As a Product team, we agreed that to achieve feature parity of the core workflows that existed in the legacy application and account for the user stories we wanted to address, there were 8 modules we needed to design and build.
Each had significant functional interdependencies with the others, so we decided to start with one that had the least dependencies.
Through this initial project, we also established the foundations of our design system, innovation and design process/activities, and for the developers, our tech stack and high-level system architecture.
Each subsequent project matured our design and development practices, increased our efficiency as an agile team, and most importantly, showed progress on our new product.
Our application and team took significant shape and garnered much excitement from the industry and our clients.
A fictitious, generalized example of high-fidelity mockups that resemble portions of our application
Acquisition and current state
In November 2023, our company was acquired. This is another area where I'm unable to share many details, but in short the project has progressed significantly, and our design and development teams grown exponentially.

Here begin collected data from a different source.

Lemma native_to_utf8 us : words us → 2 * Z.of_nat (length us) < 2 ^ 32 → Z.of_nat (length (encode_with utf8_encode (scalars16 us))) < 2 ^ 32 →
  PhConvertUtf16ToUtf8Size us = Some (Z.of_nat (length (encode_with utf8_encode (scalars16 us)))) ∧
  PhConvertUtf16ToUtf8Ex us = Some (encode_with utf8_encode (scalars16 us)) ∧
  ∀ room, 0 ≤ room < 2 ^ 32 → ∃ written,
    PhConvertUtf16ToUtf8Buffer room us =
      (written, if decide (Z.of_nat (length (encode_with utf8_encode (scalars16 us))) ≤ room) then Some (Z.of_nat (length (encode_with utf8_encode (scalars16 us)))) else None) ∧
    Z.of_nat (length written) ≤ room ∧ (Z.of_nat (length (encode_with utf8_encode (scalars16 us))) ≤ room → written = encode_with utf8_encode (scalars16 us)).
Proof.
  intros Hu Hl H32. pose proof (to_utf8 us Hu Hl H32) as [(st & Hnull & Hst) Hroom]. set (utf8 := encode_with utf8_encode (scalars16 us)) in *.
  pose proof (ulong_string_short 2 us ltac:(lia) Hl) as Hul. rewrite Z.mul_1_l in *.
  assert (∀ room, 0 ≤ room < 2 ^ 32 → ∃ written, PhConvertUtf16ToUtf8Buffer room us = (written, if decide (Z.of_nat (length utf8) ≤ room) then Some (Z.of_nat (length utf8)) else None) ∧
    Z.of_nat (length written) ≤ room ∧ (Z.of_nat (length utf8) ≤ room → written = utf8)) as Hbuffer.
  { intros room Hr. unfold PhConvertUtf16ToUtf8Buffer. rewrite Hul, u32_small by lia. destruct (Hroom room ltac:(lia)) as (st' & w & n & -> & Hw). exists w.
    rewrite !Z.mul_1_l in Hw. case_decide; destruct Hw as [-> Hw]; [destruct Hw as [-> ->]; by split_and!|]. split_and!; [done|lia|lia]. }
  assert (PhConvertUtf16ToUtf8Size us = Some (Z.of_nat (length utf8))) as Hsize by (unfold PhConvertUtf16ToUtf8Size; by rewrite Hul, Hnull, Hst).
  split; [done|]. split; [|done]. unfold PhConvertUtf16ToUtf8Ex. rewrite Hsize. destruct (Hbuffer (Z.of_nat (length utf8)) ltac:(lia)) as (w & -> & _ & Hw).
  rewrite decide_True by lia. by rewrite Hw, filled_whole by lia.
Qed.

Lemma native_to_utf16 cs : Forall scalar cs → Z.of_nat (length (encode_with utf8_encode cs)) < 2 ^ 32 → 2 * Z.of_nat (length (encode_with utf16_encode cs)) < 2 ^ 32 →
  PhConvertUtf8ToUtf16Ex (encode_with utf8_encode cs) = Some (encode_with utf16_encode cs).
Proof.
  intros Hc H8 H16. pose proof (to_utf16 cs Hc H8 H16) as [(st & Hnull & Hst) Hroom]. unfold PhConvertUtf8ToUtf16Ex, PhConvertUtf8ToUtf16Size, PhConvertUtf8ToUtf16Buffer.
  rewrite ulong_string_short, Hnull, Hst by lia. rewrite u32_small by lia. edestruct (Hroom (2 * Z.of_nat (length (encode_with utf16_encode cs)))) as (st' & w & n & -> & Hw); [lia|].
  rewrite decide_True in Hw by lia. destruct Hw as (-> & -> & ->). rewrite filled_whole; [done|]. rewrite Z.mul_comm. by apply Z.div_mul.
Qed.

End Native.

(** A service that converts the text that is there, by the definitions above. *)
Definition serve (k : Z) (convert : list Z → list Z) (destination : option Z) (source : list Z) : Z * list Z * Z :=
  let target := convert source in
  match destination with
  | None => (0, [], k * Z.of_nat (length target))
  | Some room => if decide (k * Z.of_nat (length target) ≤ room) then (0, target, k * Z.of_nat (length target)) else (0xC0000023, [], 0)
  end.

Definition ntdll : NativeConversion := {|
  RtlUTF8ToUnicodeN := serve 2 (λ us, encode_with utf16_encode (text8 us));
  RtlUnicodeToUTF8N := serve 1 (λ us, encode_with utf8_encode (scalars16 us));
|}.

Lemma serve_serves k convert source : 0 ≤ k → serves (serve k convert) k source (convert source).
Proof.
  intros Hk. split; [by eexists|]. intros room Hr. unfold serve. case_decide; eexists _, _, _; (split; [done|]); [done|]. split; [done|]. cbn [length]. lia.
Qed.

#[export] Instance ntdll_ok : NativeConversionOk ntdll.
Proof.
  constructor.
  - intros us _ _ _. exact (serve_serves 1 (λ us, encode_with utf8_encode (scalars16 us)) us ltac:(lia)).
  - intros cs Hc _ _. pose proof (serve_serves 2 (λ us, encode_with utf16_encode (text8 us)) (encode_with utf8_encode cs) ltac:(lia)) as H.
    cbn beta in H. by rewrite text_encode8 in H by by apply scalar_code_points.
Qed.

An acquisition provides many great learning and growth opportunities for any company and team, and our experience was no different.
Much of the conversations post-acquisition revolved around scaling our team, product, and its delivery and implementation timelines concurrently. Additionally, how the company could mature the design team and its practices as a model for similar EHR projects in the future.
We have since rolled out certain modules (outside of a full standalone application) to very a positive reception from our users, providers, and the industry at large.